I got my self a hula hoop although it hits the floor more the it stays on my waist ooops havent got a waiste wonder if thats why
Carole


----------



## Freddie99 (Mar 19, 2010)

Staggering to and from a variety of fine ale houses?


----------



## topcat123 (Mar 20, 2010)

why dont you see if any one is giving away or cheap excercise machine i use gumtree and also ad trader pending where you live there is also scots ads all on the net or check local papers in the libary


----------



## bigwayne (Oct 8, 2010)

try freecycle or freegle, see if you can get hold of a bike, if you can, start with a gentle 400yds, next day, go 50 yds further when you get used to it set you goals a bit higher.

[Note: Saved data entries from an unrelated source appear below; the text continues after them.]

(** X7. With the ring allocated, a push returns 1 exactly when it has four
    words and finds a free slot. A push that returns 0 leaves the state as it
    was; a push that returns 1 has stored the frame in the slot at [head],
    moved [head] to the next slot and changed nothing else, so that one more
    slot is used. *)
Theorem push_accepts_iff_room
    (st : State) (stream_id nwords w0 w1 w2 w3 : Z) (r : gmap Z Frame) :
  ring st = Some r ->
  exists st' ret,
    sniffer_dpi_push st stream_id nwords w0 w1 w2 w3 = Some (st', ret) /\
    (ret = 1 <-> nwords = 4 /\ rb_free (head st) (tail st) <> 0) /\
    (ret <> 1 -> ret = 0 /\ st' = st) /\
    (ret = 1 ->
     st' = set_head (rb_next (head st))
             (set_ring (Some (<[head st := mkFrame w0 w1 w2 w3]> r)) st) /\
     rb_used (head st') (tail st') = rb_used (head st) (tail st) + 1).
Proof.
  intros Hr. unfold sniffer_dpi_push.
  destruct (Z.eqb_spec nwords 4) as [-> | Hn]; cbn [negb].
  - rewrite Hr. cbn [mbind option_bind].
    destruct (Z.eqb_spec (rb_free (head st) (tail st)) 0) as [Hf | Hf].
    + exists st, 0. split; [reflexivity |].
      split; [split; [discriminate | tauto] |].
      split; [tauto | discriminate].
    + unfold store_frame. rewrite Hr. cbn [mbind option_bind].
      eexists _, 1. split; [reflexivity |].
      split; [tauto |]. split; [congruence |]. intros _.
      split; [reflexivity |].
      destruct st; cbn in *. now apply rb_used_advance.
  - exists st, 0. split; [reflexivity |].
    split; [split; [discriminate | tauto] |].
    split; [tauto | discriminate].
Qed.

Lemma push_accepts_iff_room_witness :
  let st := set_ring (Some ∅) (init example_env) in
  ring st = Some ∅ /\
  sniffer_dpi_push st 0 4 1 2 3 4
  = Some (set_head 1 (set_ring (Some {[ 0 := mkFrame 1 2 3 4 ]}) st), 1).
Proof.
  intros st. assert (Hr : ring st = Some ∅) by reflexivity.
  split; [exact Hr |].
  destruct (push_accepts_iff_room st 0 4 1 2 3 4 ∅ Hr)
    as (st' & ret & Hpush & Hiff & _ & Hone).
  assert (Hret : ret = 1)
    by (apply Hiff; split; [reflexivity | vm_compute; discriminate]).
  rewrite Hpush. destruct (Hone Hret) as (-> & _). now rewrite Hret.
Defined.

Section Capacity.

Lemma push_all_room frames :
  forall st r,
    ring st = Some r ->
    exists st' r',
      push_all frames st
      = Some (st',
              replicate (Nat.min (length frames)
                           (Z.to_nat (rb_free (head st) (tail st)))) 1
              ++ replicate (length frames
                            - Nat.min (length frames)
                                (Z.to_nat (rb_free (head st) (tail st)))) 0) /\
      ring st' = Some r' /\ tail st' = tail st /\
      rb_used (head st') (tail st')
      = rb_used (head st) (tail st)
        + Z.of_nat (Nat.min (length frames)
                      (Z.to_nat (rb_free (head st) (tail st)))).
Proof.
  induction frames as [| fr frames IH]; intros st r Hr.
  - exists st, r. cbn. rewrite Z.add_0_r. repeat split; assumption.
  - cbn [push_all length].
    destruct (push_accepts_iff_room st 0 4 (w0 fr) (w1 fr) (w2 fr) (w3 fr) r Hr)
      as (st1 & ret & Hpush & Hiff & Hzero & Hone).
    rewrite Hpush. cbn [mbind option_bind fst snd].
    pose proof (rb_used_free_partition (head st) (tail st)) as (Hsum & Hu & Hf).
    destruct (Z.eq_dec ret 1) as [-> | Hret].
    + destruct (Hone eq_refl) as (Est1 & Hused).
      destruct (proj1 Hiff eq_refl) as (_ & Hroom).
      assert (Hr1 : ring st1
                    = Some (<[head st := mkFrame (w0 fr) (w1 fr) (w2 fr) (w3 fr)]> r))
        by (rewrite Est1; reflexivity).
      assert (Ht1 : tail st1 = tail st) by (rewrite Est1; reflexivity).
      destruct (IH _ _ Hr1) as (st2 & r2 & Hall & Hr2 & Ht2 & Hu2).
      rewrite Hall. cbn [mbind option_bind fst snd].
      pose proof (rb_used_free_partition (head st1) (tail st1))
        as (Hsum' & _ & _).
      assert (Hfree' : rb_free (head st1) (tail st1)
                       = rb_free (head st) (tail st) - 1) by lia.
      rewrite Hfree' in *.
      assert (Hmin : Nat.min (S (length frames))
                       (Z.to_nat (rb_free (head st) (tail st)))
                     = S (Nat.min (length frames)
                            (Z.to_nat (rb_free (head st) (tail st) - 1))))
        by lia.
      exists st2, r2. rewrite Hmin. cbn [replicate app Nat.sub].
      repeat split; try assumption; try congruence; lia.
    + destruct (Hzero Hret) as (-> & ->).
      assert (Hfull : rb_free (head st) (tail st) = 0).
      { destruct (Z.eq_dec (rb_free (head st) (tail st)) 0) as [E | E];
          [exact E |]. exfalso. apply Hret. apply Hiff. split; [reflexivity | exact E]. }
      destruct (IH st r Hr) as (st2 & r2 & Hall & Hr2 & Ht2 & Hu2).
      rewrite Hall. cbn [mbind option_bind fst snd].
      rewrite Hfull in *. change (Z.to_nat 0) with O in *.
      rewrite Nat.min_0_r in *. cbn [replicate app] in *.
      rewrite Nat.sub_0_r in *. exists st2, r2. repeat split; assumption.
Qed.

I started cycling again in march and can quite happily do 20 miles in a couple of hours (10 miles each way, on a proper cycle route away from traffic)


----------



## Copepod (Oct 8, 2010)

Parkruns are in many locations on Saturday mornings (9am in England, Northern Ireland & Wales; 9.30am in Scotland); all are free. No need to run all the way (5km), until you feel you can. Just need to register before 6pm on Friday evening on www.parkrun.com 
Sometimes runners get freebies such as vouchers for running shops, energy gels and energy drink powder sachets.


----------



## CarolK (Oct 12, 2010)

go on thinqfitness.com and they have lots of free exercise routines to watch. You can do them right in front of your computer screen!


----------